An unusual long-tailed pterosaur with elongated neck from western Liaoning of China. Anais da Academia Brasileira de Ciências 81(4):793-812. doi: 10.1590/S0001-37652009000400016.
A new long-tailed pterosaur, Wukongopterus lii gen. et sp. nov, is described based on an almost complete skeleton (IVPP V15113) representing an individual with an estimated wing span of 730 mm. The specimen was discovered in strata that possibly represent the Daohugou Bed (or Daohugou Formation) at Linglongta, Jianchang, Liaoning Province, China. Wukongopterus lii is a non-pterodactyloid pterosaur diagnosed by the first two pairs of premaxillary teeth protruding beyond the dentary, elongated cervical vertebrae (convergent with Pterodactyloidea), and a strongly curved second pedal phalanx of the fifth toe. The specimen further has a broken tibia that indicates an injury occurred while the individual was still alive. Taphonomic aspects provide indirect evidence of an uropatagium, supporting the general hypothesis that at least all non-pterodactyloid pterosaurs show a membrane between the hind limbs. A phylogenetic analysis including most non-pterodactyloid pterosaurs shows that Wukongopterus lii gen. et sp. nov. lies outside the Novialoidea, being cladistically more primitive than the Rhamphorhynchidae and Campylognathoides. This analysis differs from previous studies and indicates that more work is needed before a stable picture of non-pterodactyloid pterosaur relationships is achieved.
7)
Costa, F.R., and Kellner, A.W.A. 2009.
On two pterosaur humeri from the Tendaguru beds (Upper Jurassic, Tanzania). Anais da Academia Brasileira de Ciências 81(4):813-818. doi: 10.1590/S0001-37652009000400017.

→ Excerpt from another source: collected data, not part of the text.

(* ===== verification/Ownership.v ===== *)
(** * Who owns a mark, who owns a connection

    Two things are handed from task to task.  A lazy cache hit marks its key as
    being refreshed, spawns the refresh and hands the mark over to it;
    [RefreshGuard] removes the mark when that task ends.  A connection to an
    upstream is opened by an exchange or taken from a pool, and belongs to that
    exchange until it is put into the pool or dropped.

    [owns base held cs t K] follows both through a task: [held] are the marks it
    owns now, [base] those it owns at every suspension, [cs] the connections it may
    use.  The program is [balanced]: whatever it marks it hands over before it
    suspends or returns, so a timeout can never drop a mark; and it touches no
    connection but those it opened or took from a pool itself, not even to
    put it into a pool, never one from two branches at once. *)
From S2P Require Import Prelude RustStr RustNet Error Hickory HickoryDemo External PublicIp.
From S2P Require Import DnsUtil Context Config DomainSet Matcher Upstream Shard Net Task Actions Ecs.
From S2P Require Import Hosts Cache Exchange Forward Fallback Sequence Graph Listener Runtime Server Api.

Notation Mark := (string * string)%type (only parsing).
Notation Marks := (@gset (string * string) (@prod_eq_dec string String.eq_dec string String.eq_dec)
  (@prod_countable string String.eq_dec String.countable string String.eq_dec String.countable)) (only parsing).
Notation Conns := (gset nat) (only parsing).

Section owns.
Context {H : Hickory}.
Implicit Types base held : Marks.
Implicit Types cs : Conns.

Definition mark_of (r : Refresh) : Mark := (rf_tag r, rf_key r).

(** The marks held after an access with reply [r]; [None]: an access no task makes
    there: a pipeline never removes a mark nor spawns a refresh whose mark is not one
    it took itself, and a task that goes over to the live runtime holds no mark
    of the one it leaves. *)
Definition marks_after (e : event) (base held : Marks) : reply e → option Marks :=
  match e return reply e → option Marks with
  | EMark tag key => λ fresh, Some (if fresh : bool then {[(tag, key)]} ∪ held else held)
  | EUnmark _ _ => λ _, None
  | ESpawn r => λ _, if decide (mark_of r ∈ held ∖ base) then Some (held ∖ {[mark_of r]}) else None
  | ELive => λ _, if decide (held = ∅) then Some ∅ else None
  | _ => λ _, Some held
  end.

(** A reply the environment can give to the owner of [held]: a mark that is held
    is not free. *)
Definition marks_reply (e : event) (held : Marks) : reply e → Prop :=
  match e return reply e → Prop with
  | EMark tag key => λ fresh, (fresh : bool) = true → (tag, key) ∉ held
  | _ => λ _, True
  end.

(** The connections an access works on, those it gives away, and those its reply
    brings.  A pool is used within [POOL_CAP]. *)
Definition access_conns (e : event) : Conns :=
  match e with ENet (NSetNoDelay c) => {[c]} | ENet (NPoolPut _ _ s) => {[s]} | _ => ∅ end.
Definition access_gives (e : event) : Conns := match e with ENet (NPoolPut _ _ s) => {[s]} | _ => ∅ end.
Definition access_brings (e : event) : reply e → Conns :=
  match e return reply e → Conns with
  | ENet a => match a return net_access_reply a → Conns with
              | NPoolTake _ _ _ => λ o, match o with Some s => {[s]} | None => ∅ end
              | _ => λ _, ∅
              end
  | _ => λ _, ∅
  end.
Definition pool_fits (e : event) : Prop :=
  match e with ENet (NPoolPut _ p _) => sp_cap p ≤ POOL_CAP | _ => True end.

(** The same of a suspension. *)
Fixpoint await_conns (a : await) : list nat :=
  match a with
  | ANet op => op_conns op
  | ATimer _ a => await_conns a
  | APar a b => await_conns a ++ await_conns b
  | _ => []
  end.
Fixpoint await_brings (a : await) : areply a → Conns :=
  match a with
  | ANet op => λ r, match op_opens op r with Some s => {[s]} | None => ∅ end
  | ATimer _ a => λ r, match r with Some r => await_brings a r | None => ∅ end
  | APar a b => λ r, match r with inl r => await_brings a r | inr r => await_brings b r end
  | _ => λ _, ∅
  end.

Fixpoint owns {L A : Type} base held cs (t : task L A) (K : Marks → Conns → A → Prop) : Prop :=
  match t with
  | Ret _ a => K held cs a
  | Sync _ e k => access_conns e ⊆ cs ∧ pool_fits e ∧ ∀ r, marks_reply e held r → access_brings e r ## cs →
      match marks_after e base held r with
      | Some held' => owns base held' (access_brings e r ∪ (cs ∖ access_gives e)) (k r) K
      | None => False
      end
  | Await _ a k => held = base ∧ list_to_set (await_conns a) ⊆ cs ∧ NoDup (await_conns a)
      ∧ ∀ r, await_brings a r ## cs → owns base base (await_brings a r ∪ cs) (k r) K
  | Panic _ | OutOfFuel => True
  end.

Lemma owns_mono {L A} base held cs (t : task L A) (K K' : Marks → Conns → A → Prop) :
  owns base held cs t K → (∀ h c a, K h c a → K' h c a) → owns base held cs t K'.
Proof.
  revert held cs. induction t as [l a|l e k IH|l a k IH| |]; intros held cs Ht HK; simpl in *; [auto| | |done|done].
  - destruct Ht as (? & ? & Ht). split; [done|]. split; [done|]. intros r Hr Hb. specialize (Ht r Hr Hb).
    destruct (marks_after e base held r); [by apply IH|done].
  - destruct Ht as (? & ? & ? & Ht). eauto 10.
Qed.

Lemma owns_bind {L L' A B} base held cs (t : task L A) (f : L → A → task L' B) (up : L → L') K :
  owns base held cs t (λ h c a, ∀ l, owns base h c (f l a) K) → owns base held cs (task_bind t f up) K.
Proof.
  revert held cs. induction t as [l a|l e k IH|l a k IH| |]; intros held cs Ht; simpl in *; [auto| | |done|done].
  - destruct Ht as (? & ? & Ht). split; [done|]. split; [done|]. intros r Hr Hb. specialize (Ht r Hr Hb).
    destruct (marks_after e base held r); [by apply IH|done].
  - destruct Ht as (? & ? & ? & Ht). eauto 10.
Qed.

Lemma access_gives_conns e : access_gives e ⊆ access_conns e.
Proof. by destruct e as [| | | | | | | | |[]]. Qed.

(** A task leaves the connections it does not own alone. *)
Lemma owns_frame {L A} base held cs F (t : task L A) K :
  owns base held cs t K → F ## cs →
  owns base held (cs ∪ F) t (λ h c a, ∃ c', c = c' ∪ F ∧ F ## c' ∧ K h c' a).
Proof.
  revert held cs. induction t as [l a|l e k IH|l a k IH| |]; intros held cs Ht HF; simpl in *; [| | |done|done].
  - by exists cs.
  - destruct Ht as (Hc & ? & Ht). pose proof (access_gives_conns e). split; [set_solver|]. split; [done|]. intros r Hr Hb.
    assert (access_brings e r ## cs) as Hb' by set_solver. specialize (Ht r Hr Hb').
    destruct (marks_after e base held r); [|done].
    replace (access_brings e r ∪ ((cs ∪ F) ∖ access_gives e)) with ((access_brings e r ∪ cs ∖ access_gives e) ∪ F).
    { apply IH; [done|]. set_solver. }
    apply set_eq. intros x. destruct (decide (x ∈ access_gives e)); set_solver.
  - destruct Ht as (-> & Hc & ? & Ht). split; [done|]. split; [set_solver|]. split; [done|]. intros r Hb.
    replace (await_brings a r ∪ (cs ∪ F)) with ((await_brings a r ∪ cs) ∪ F) by set_solver.
    apply IH; [apply Ht|]; set_solver.
Qed.

(** ** Balanced tasks *)

(** From the connections [cs], back to the marks [base], with [R] of the
    connections and the result at the end. *)
Definition balanced_task {L A : Type} base cs (t : task L A) (R : Conns → A → Prop) : Prop :=
  owns base base cs t (λ held cs' a, held = base ∧ R cs' a).
Definition anything {A : Type} : Conns → A → Prop := λ _ _, True.
Definition balanced {L A : Type} (m : M L A) : Prop := ∀ base l, balanced_task base ∅ (m l) anything.

Lemma balanced_task_mono {L A} base cs (t : task L A) (R R' : Conns → A → Prop) :
  balanced_task base cs t R → (∀ c a, R c a → R' c a) → balanced_task base cs t R'.
Proof. intros Ht HR. eapply owns_mono; [exact Ht|]. intros h c a [-> Ha]. split; auto. Qed.

Lemma balanced_task_bind {L L' A B} base cs (t : task L A) (f : L → A → task L' B) (up : L → L') R R' :
  balanced_task base cs t R → (∀ l a c, R c a → balanced_task base c (f l a) R') →
  balanced_task base cs (task_bind t f up) R'.
Proof. intros Ht Hf. apply owns_bind. eapply owns_mono; [exact Ht|]. intros h c a [-> Ha] l. by apply Hf. Qed.

(** More connections do no harm. *)
Lemma balanced_task_frame {L A} base cs cs' (t : task L A) R :
  balanced_task base cs t R → cs ⊆ cs' →
  balanced_task base cs' t (λ c a, cs' ∖ cs ⊆ c ∧ ∃ c', c' ⊆ c ∧ R c' a).
Proof.
  intros Ht Hsub. pose proof (owns_frame base base cs (cs' ∖ cs) t _ Ht) as Hf.
  replace (cs ∪ cs' ∖ cs) with cs' in Hf by (rewrite (union_difference_L cs cs') at 1; done).
  eapply owns_mono; [apply Hf; set_solver|]. intros h c a (c' & -> & _ & -> & Ha). split; [done|]. split; [set_solver|].
  exists c'. split; [set_solver|done].
Qed.

(** A balanced computation, from any connections. *)
Lemma balanced_at {L A} (m : M L A) base cs l :
  balanced m → balanced_task base cs (m l) (λ c _, cs ⊆ c).
Proof.
  intros Hm. eapply balanced_task_mono; [apply (balanced_task_frame base ∅ cs (m l)); [apply Hm|set_solver]|].
  intros c a [? _]. set_solver.
Qed.
Lemma balanced_run {L A} (m : M L A) base cs l : balanced m → balanced_task base cs (m l) anything.
Proof. intros Hm. eapply balanced_task_mono; [by apply balanced_at|done]. Qed.

Lemma balanced_ret {L A} (a : A) : balanced (L := L) (ret a).
Proof. by intros base l. Qed.
Lemma balanced_get {L} : balanced (L := L) get.
Proof. by intros base l. Qed.
Lemma balanced_modify {L} (f : L → L) : balanced (modify f).
Proof. by intros base l. Qed.
Lemma balanced_suspend {L} a : await_conns a = [] → balanced (L := L) (suspend a).
Proof. intros Ha base l. cbn. rewrite Ha. split; [done|]. split; [done|]. split; [constructor|done]. Qed.
Lemma balanced_panic {L A} msg : balanced (L := L) (A := A) (λ _, Panic msg).
Proof. by intros base l. Qed.

Definition markless (e : event) : Prop :=
  match e with
  | EMark _ _ | EUnmark _ _ | ESpawn _ | ELive | ENet (NSetNoDelay _) | ENet (NPoolPut _ _ _) => False
  | _ => True
  end.
Lemma balanced_sync {L} e : markless e → balanced (L := L) (sync e).
Proof. intros He base l. by destruct e as [| | | | | | | | |[]]. Qed.

Lemma balanced_bind {L A B} (m : M L A) (f : A → M L B) :
  balanced m → (∀ a, balanced (f a)) → balanced (bind m f).
Proof. intros Hm Hf base l. eapply balanced_task_bind; [apply Hm|]. intros l' a c _. by apply balanced_run. Qed.

Lemma balanced_bind_res {L A B} (m : M L (Res A)) (f : A → M L (Res B)) :
  balanced m → (∀ a, balanced (f a)) → balanced (bind_res m f).
Proof. intros Hm Hf. apply balanced_bind; [done|]. intros [a|e]; [apply Hf|apply balanced_ret]. Qed.

Lemma balanced_enclose {L L' A} (t : task L' A) R (l : L) base cs :
  balanced_task base cs t R → balanced_task base cs (enclose l t) (λ c la, R c la.2).
Proof. intros Ht. eapply balanced_task_bind; [exact Ht|]. intros l' a c Ha. by split. Qed.

Lemma balanced_within {L L' A} (m : M L' A) l' : balanced m → balanced (L := L) (within m l').
Proof. intros Hm base l. eapply balanced_task_mono; [apply (balanced_enclose (m l')), Hm|done]. Qed.

Lemma balanced_until {L A} base cs d (t : task L A) :
  balanced_task base cs t anything → balanced_task base cs (until d t) anything.
Proof.
  unfold balanced_task. assert (∀ held, owns base held cs t (λ h _ _, h = base ∧ True) →
    owns base held cs (until d t) (λ h _ _, h = base ∧ True)); [|auto].
  revert cs. induction t as [l a|l e k IH|l a k IH| |]; intros cs held Ht; simpl in *; [done| | |done|done].
  - destruct Ht as (? & ? & Ht). split; [done|]. split; [done|]. intros r Hr Hb. specialize (Ht r Hr Hb).
    destruct (marks_after e base held r); [by apply IH|done].
  - destruct Ht as (-> & ? & ? & Ht). split; [done|]. split; [done|]. split; [done|].
    intros [r|] Hb; [|by split]. by apply IH, Ht.
Qed.
(* ===== verification/World.v ===== *)
(** * The running server: tasks over shared state

    The state the tasks of a running server share next to the tasks themselves, and
    what one step of the system is: time passes, a task makes one shared access, the
    environment answers a task that is suspended, a request arrives, the
    configuration is reloaded.  Any task may step at any moment, so this is every
    interleaving.  Time passes as it likes; a timer fires at its instant or later.

    Every runtime the server has had has state of its own: its counters, the shards
    of its caches, the keys it is refreshing, the pools and cells of its upstreams.
    A reload adds a runtime; the requests and refreshes that are under way stay with
    theirs, next to the new ones.  The clock, the query ids and the numbers of the
    connections are common to all.

    The protocols of [Safe] and the ownership of [Ownership] are invariants of this
    system ([world_inv]), so what they promise of one task holds of every task in
    every reachable state. *)
From S2P Require Import Prelude RustStr RustNet Error Hickory HickoryDemo External PublicIp.
From S2P Require Import DnsUtil Context Config DomainSet Matcher Upstream Shard Net Task Metrics.
From S2P Require Import Actions Ecs Hosts Cache CacheKey CacheHits Exchange Forward Fallback Sequence Graph.
From S2P Require Import Listener Runtime Server Api Ownership Main Safe.

(** ** The shared state *)

(** The state of one runtime. *)
Record GenState : Type := mkGen {
  gn_metrics : Metrics;
  gn_shards : gmap string (list Shard);
  gn_marks : Marks;
  gn_net : NetState;
}.

Definition gn_with_metrics (x : Metrics) (s : GenState) : GenState := mkGen x (gn_shards s) (gn_marks s) (gn_net s).
Definition gn_with_shards (x : gmap string (list Shard)) (s : GenState) : GenState :=
  mkGen (gn_metrics s) x (gn_marks s) (gn_net s).
Definition gn_with_marks (x : Marks) (s : GenState) : GenState := mkGen (gn_metrics s) (gn_shards s) x (gn_net s).
Definition gn_with_net (x : NetState) (s : GenState) : GenState := mkGen (gn_metrics s) (gn_shards s) (gn_marks s) x.

(** [sh_opened]: the sockets and connections opened so far, which are numbered.
    [sh_live]: which runtime [Live] holds; those before it are the earlier ones. *)
Record Shared : Type := mkShared {
  sh_now : Z;
  sh_next_id : Z;
  sh_opened : gset nat;
  sh_live : nat;
  sh_gens : nat → GenState;
}.

Definition with_now (x : Z) (s : Shared) : Shared := mkShared x (sh_next_id s) (sh_opened s) (sh_live s) (sh_gens s).
Definition with_next_id (x : Z) (s : Shared) : Shared := mkShared (sh_now s) x (sh_opened s) (sh_live s) (sh_gens s).
Definition with_opened (x : gset nat) (s : Shared) : Shared :=
  mkShared (sh_now s) (sh_next_id s) (x ∪ sh_opened s) (sh_live s) (sh_gens s).
Definition with_live (x : nat) (s : Shared) : Shared := mkShared (sh_now s) (sh_next_id s) (sh_opened s) x (sh_gens s).
Definition with_gen (g : nat) (x : GenState) (s : Shared) : Shared :=
  mkShared (sh_now s) (sh_next_id s) (sh_opened s) (sh_live s) (<[g := x]> (sh_gens s)).

Definition marks_at (s : Shared) (g : nat) : Marks := gn_marks (sh_gens s g).
Definition nets_at (s : Shared) (g : nat) : NetState := gn_net (sh_gens s g).

Section world.
Context {H : Hickory} {HS : HickoryShow H} {N : IpNetLib} {Rx : RegexLib} {T : TlsLib} {Y : Yaml}.
Context {HT : HttpLib} {LI : ListenerLib} {O : HashOrder} {LL : LogLib} {W : WebLib}.
(** The runtimes the server has one after the other. *)
Context (live : nat → Runtime).

(** A task with the runtime it works with, what it comes from, and the bytes it read
    last from its client. *)
Record Spawned : Type := mkSpawned {
  th_gen : nat;
  th_source : Source;
  th_heard : list Z;
  th_task : Thread;
}.
(** The refresh a task is for, if a lazy hit spawned it. *)
Definition refresh_of (o : Source) : option Refresh := match o with FromRefresh r => Some r | _ => None end.
Definition th_for (t : Spawned) : option Refresh := refresh_of (th_source t).

(** One access of a task that works with runtime [g]: its reply, the state it
    leaves, and the task it spawns.  The ids wrap ([fetch_add] on an [AtomicU64]).
    [EUpgrade]: the runtime that is live is there, an earlier one may be gone. *)
Definition access (g : nat) (e : event) (s : Shared) (r : reply e) (s' : Shared) (spawned : list Spawned) : Prop :=
  let gs := sh_gens s g in
  match e return reply e → Prop with
  | ENow => λ now, now = sh_now s ∧ s' = s ∧ spawned = []
  | ENextId => λ id, id = sh_next_id s ∧ s' = with_next_id (wrap_u64 (sh_next_id s + 1)) s ∧ spawned = []
  | EMetric c n => λ _, s' = with_gen g (gn_with_metrics (fetch_add c n (gn_metrics gs)) gs) s ∧ spawned = []
  | EShard tag i R f => λ r, ∃ shards shard, gn_shards gs !! tag = Some shards ∧ shards !! i = Some shard
      ∧ r = (f (sh_now s) shard).2
      ∧ s' = with_gen g (gn_with_shards (<[tag := <[i := (f (sh_now s) shard).1]> shards]> (gn_shards gs)) gs) s
      ∧ spawned = []
  | EMark tag key => λ fresh, fresh = bool_decide ((tag, key) ∉ gn_marks gs)
      ∧ s' = with_gen g (gn_with_marks ({[(tag, key)]} ∪ gn_marks gs) gs) s ∧ spawned = []
  | EUnmark tag key => λ _, s' = with_gen g (gn_with_marks (gn_marks gs ∖ {[(tag, key)]}) gs) s ∧ spawned = []
  | ESpawn r => λ _, s' = s ∧ spawned = [mkSpawned g (FromRefresh r) [] (refresh_task (live g) r tt)]
  | EUpgrade => λ there, (g = sh_live s → there = true) ∧ s' = s ∧ spawned = []
  | ELive => λ g', g' = sh_live s ∧ s' = s ∧ spawned = []
  | ENet a => λ r, ∃ ns, net_step (sh_now s) a (gn_net gs) r ns ∧ s' = with_gen g (gn_with_net ns gs) s ∧ spawned = []
  end r.

(** What arrives: datagrams, connections, HTTP requests (one that carries no message
    has its reply at once), and requests of the admin API, which works with the runtime of that moment. *)
Inductive arrival (g : nat) : Source → Thread → Prop :=
| arrive_udp entry limit peer buf : arrival g (FromDatagram buf) (udp_packet live entry limit peer buf tt)
| arrive_stream n entry limit idle proto peer :
    arrival g FromStream (thread_of (serve_framed n live entry limit idle proto peer tt))
| arrive_doh entry limit peer body : arrival g FromHttp (thread_of (doh_handle live entry limit peer body tt))
| arrive_bad_http reply : arrival g FromHttp (thread_of (Ret tt reply : task unit HttpReply))
| arrive_api version asset st req :
    st_live st = live g → arrival g FromApi (thread_of (api_handle version asset st req tt)).

Context (horizon : Z).
Notation World := (Shared * list Spawned)%type.

(** A timer fires when its instant has come. *)
Fixpoint due (now : Z) (a : await) : areply a → Prop :=
  match a return areply a → Prop with
  | ATimer d a => λ r, match r with Some r => due now a r | None => (d ≤ now)%Z end
  | APar a b => λ r, match r with inl r => due now a r | inr r => due now b r end
  | _ => λ _, True
  end.

(** A task makes its next access, or gets the reply it waits for; a socket or
    connection it opens is a new one. *)
Definition thread_access (s : Shared) (t : Spawned) (s' : Shared) (t' : Spawned) (spawned : list Spawned) : Prop :=
  match th_task t with
  | Sync _ e k => ∃ r, access (th_gen t) e s r s' spawned
      ∧ t' = mkSpawned (gen_after (th_gen t) e r) (th_source t) (th_heard t) (k r)
  | _ => False
  end.
Definition thread_resume (s : Shared) (t : Spawned) (s' : Shared) (t' : Spawned) : Prop :=
  match th_task t with
  | Await _ a k => ∃ r, areply_ok a r ∧ due (sh_now s) a r
      ∧ await_brings a r ## sh_opened s ∧ s' = with_opened (await_brings a r) s
      ∧ t' = mkSpawned (th_gen t) (th_source t) (heard_after a r (th_heard t)) (k r)
  | _ => False
  end.

(** A runtime as it is built: empty caches, nothing in flight. *)
Definition gen_new (rt : Runtime) (now : Z) : GenState :=
  mkGen (metrics_new now) (new_shards <$> runtime_caches rt) ∅ net_empty.

(** The next runtime takes over.
    @src src/src/runtime.rs 45-47 Live::swap *)
Definition swapped (s : Shared) : Shared :=
  with_live (S (sh_live s)) (with_gen (S (sh_live s)) (gen_new (live (S (sh_live s))) (sh_now s)) s).
Lemma lookup_progress ts i t t' spawned :
  ts !! i = Some t → child (th_task t') (th_task t) → th_source t' = th_source t → Forall barren spawned →
  (barren t → spawned = []) → progress (<[i := t']> ts ++ spawned) ts.
Proof.
  intros Hi Hc Hs Hb Hn. rewrite <- (take_drop_middle ts i t Hi) at 2.
  rewrite (insert_take_drop ts i t') by (by eapply lookup_lt_Some). rewrite <- (assoc_L (++)). by constructor.
Qed.

(** One step of service is one of a task. *)
Lemma work_child w w' : world_inv live horizon w → work_step w w' →
  ∃ i t t' spawned, w.2 !! i = Some t ∧ w'.2 = <[i := t']> w.2 ++ spawned ∧ child (th_task t') (th_task t)
    ∧ th_source t' = th_source t ∧ Forall barren spawned ∧ (barren t → spawned = []).
Proof.
  intros [_ Hsafe _ _] Hst. destruct Hst as [s ts i t s' t' spawned Hi Ha|s ts i t now s' t' Hi _ Hr]; cbn [fst snd] in *.
  - exists i, t, t', spawned. split; [done|]. split; [done|].
    destruct (proj1 (Forall_lookup _ _) Hsafe _ _ Hi) as [_ Hs]. unfold thread_access, safe in *.
    destruct (th_task t) as [|l e k| | |]; try done. destruct Ha as (r & Ha & ->). destruct Hs as [He _].
    destruct (access_barren _ _ _ _ _ _ _ He Ha) as [Hb Hn]. split; [by exists r|done].
  - exists i, t, t', []. split; [done|]. split; [by rewrite app_nil_r|]. unfold thread_resume in Hr.
    destruct (th_task t) as [| |l a k| |]; try done. destruct Hr as (r & _ & _ & _ & _ & ->).
    split; [by exists r|done].
Qed.

Lemma work_progress w w' : world_inv live horizon w → work_step w w' → progress w'.2 w.2.
Proof.
  intros Hw Hst. destruct (work_child _ _ Hw Hst) as (i & t & t' & spawned & Hi & -> & Hc & Hs & Hb & Hn).
  by apply (lookup_progress _ _ t).
Qed.

Context (Hcaches : ∀ g, caches_wf (runtime_caches (live g)) horizon).
(** [MessagesHandler] on a request that passes its checks. *)
Lemma MessagesHandler_proxies store r req modelConfig :
  Method r = "POST" →
  Z.of_nat (String.length (ReqBody r)) ≤ maxBodySize →
  unmarshalRequest (ReqBody r) = Some req →
  mr_Model req ≠ EmptyString →
  Models store !! mr_Model req = Some modelConfig →
  MessagesHandler store r
  = Proxy (injectThinking modelConfig
             (ensureMaxTokens modelConfig (ReqBody r) req).1
             (ensureMaxTokens modelConfig (ReqBody r) req).2)
          "/v1/messages" modelConfig
          (default EmptyString (ctxRequestID r))
          (default EmptyString (ctxApplication r))
          (mr_Model req).
Proof.
  intros Hm Hsz Hreq Hmodel Halias. unfold MessagesHandler.
  rewrite bool_decide_eq_false_2 by (intros H; by apply H).
  rewrite (proj2 (Z.ltb_ge _ _)) by done.
  rewrite Hreq, bool_decide_eq_false_2, Halias by done.
  destruct (ensureMaxTokens modelConfig (ReqBody r) req) as [body1 req1] eqn:He.
  simpl. f_equal.
  unfold ensureMaxTokens in He. case_bool_decide; [|by injection He as <- <-].
  injection He as <- <-.
  destruct (mc_OverrideParams modelConfig) as [overrides|]; [|by case_bool_decide].
  destruct (overrides !! "max_tokens") as [[| | mt | | | | |]|]; by case_bool_decide.
Qed.
(** * Aya Share: audio-to-video pipeline (scripts/app.py)

    A shallow embedding of the four functions of [scripts/app.py]
    ([transcribe_chunks], [split_audio], [generate_video] and
    [process_full_pipeline]) and the properties of their control flow.

    Python values are modelled as the code has them:
    - [str] is a list of Unicode code points;
    - [float] is an IEEE-754 binary64 number, through the Standard Library's
      [SpecFloat] at precision 53 and maximal exponent 1024 (round to nearest,
      ties to even), so that [/], [<], [<=] and [min] are the operations the
      interpreter runs;
    - [int] is [Z];
    - a [dict] built by [json.load] or by a dict display is an association list
      in insertion order;
    - exceptions are values carrying their class and their [str(e)];
    - the libraries the script calls ([requests], [pydub], [moviepy]) and the
      file system are inputs of the model: each function takes a record of what
      those calls answer, and returns its result together with the trace of the
      side effects it performed. *)

From Stdlib Require Import ZArith NArith List String Ascii Bool Lia.
From Stdlib Require Import Permutation Sorted Finite.
From Stdlib Require Import SpecFloat.
From Stdlib Require Decimal DecimalNat.
Import ListNotations.

Local Open Scope Z_scope.
Local Open Scope list_scope.

(* ================================================================= *)
(** ** Python strings *)

Module PyStr.

Definition codepoint := N.
Definition pystr := list codepoint.

(** An ASCII literal of the source as a Python string. *)
Definition lit (s : string) : pystr :=
  map N_of_ascii (list_ascii_of_string s).

Fixpoint eqb (a b : pystr) : bool :=
  match a, b with
  | [], [] => true
  | x :: a', y :: b' => N.eqb x y && eqb a' b'
  | _, _ => false
  end.

(** [str.isspace] on one character: the code points CPython's
    [_PyUnicode_IsWhitespace] accepts. *)
Definition isspace (c : codepoint) : bool :=
  ((9 <=? c) && (c <=? 13) || (28 <=? c) && (c <=? 32)
   || (c =? 133) || (c =? 160) || (c =? 5760)
   || (8192 <=? c) && (c <=? 8202)
   || (c =? 8232) || (c =? 8233) || (c =? 8239) || (c =? 8287)
   || (c =? 12288))%N.

Fixpoint lstrip (s : pystr) : pystr :=
  match s with
  | [] => []
  | c :: s' => if isspace c then lstrip s' else s
  end.

Definition rstrip (s : pystr) : pystr := rev (lstrip (rev s)).

(** [s.strip()] *)
Definition strip (s : pystr) : pystr := rstrip (lstrip s).

(** [s.startswith(p)] *)
Fixpoint startswith (s p : pystr) : bool :=
  match p, s with
  | [], _ => true
  | x :: p', y :: s' => N.eqb x y && startswith s' p'
  | _ :: _, [] => false
  end.

(** [s.endswith(p)] *)
Definition endswith (s p : pystr) : bool := startswith (rev s) (rev p).

(** [a < b] on strings: lexicographic on code points. *)
Fixpoint ltb (a b : pystr) : bool :=
  match a, b with
  | _, [] => false
  | [], _ :: _ => true
  | x :: a', y :: b' =>
      if (x <? y)%N then true
      else if (y <? x)%N then false
      else ltb a' b'
  end.

Definition leb (a b : pystr) : bool := negb (ltb b a).

(** [a <= b] as a relation. *)
Definition le (a b : pystr) : Prop := leb a b = true.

Jurassic African pterosaur remains are exceptionally rare and only known from the Tendaguru deposits, Upper Jurassic, Tanzania. Here we describe two right humeri of Tendaguru pterosaurs from the Humboldt University of Berlin: specimens MB.R. 2828 (cast MN 6661-V) and MB.R. 2833 (cast MN 6666-V). MB.R. 2828 consists of a three-dimensionally preserved proximal portion. The combination of the morphological features of the deltopectoral crest not observed in other pterosaurs suggests that this specimen belongs to a new dsungaripteroid taxon. MB.R. 2833 is nearly complete, and because of a long and round proximally placed deltopectoral crest it could be referred to the Archaeopterodactyloidea. It is the smallest pterosaur from Africa and one of the smallest flying reptiles ever recorded. These specimens confirm the importance of the Tendaguru deposits for the Jurassic pterosaur record. This potential, however, has to be fully explored with more field work.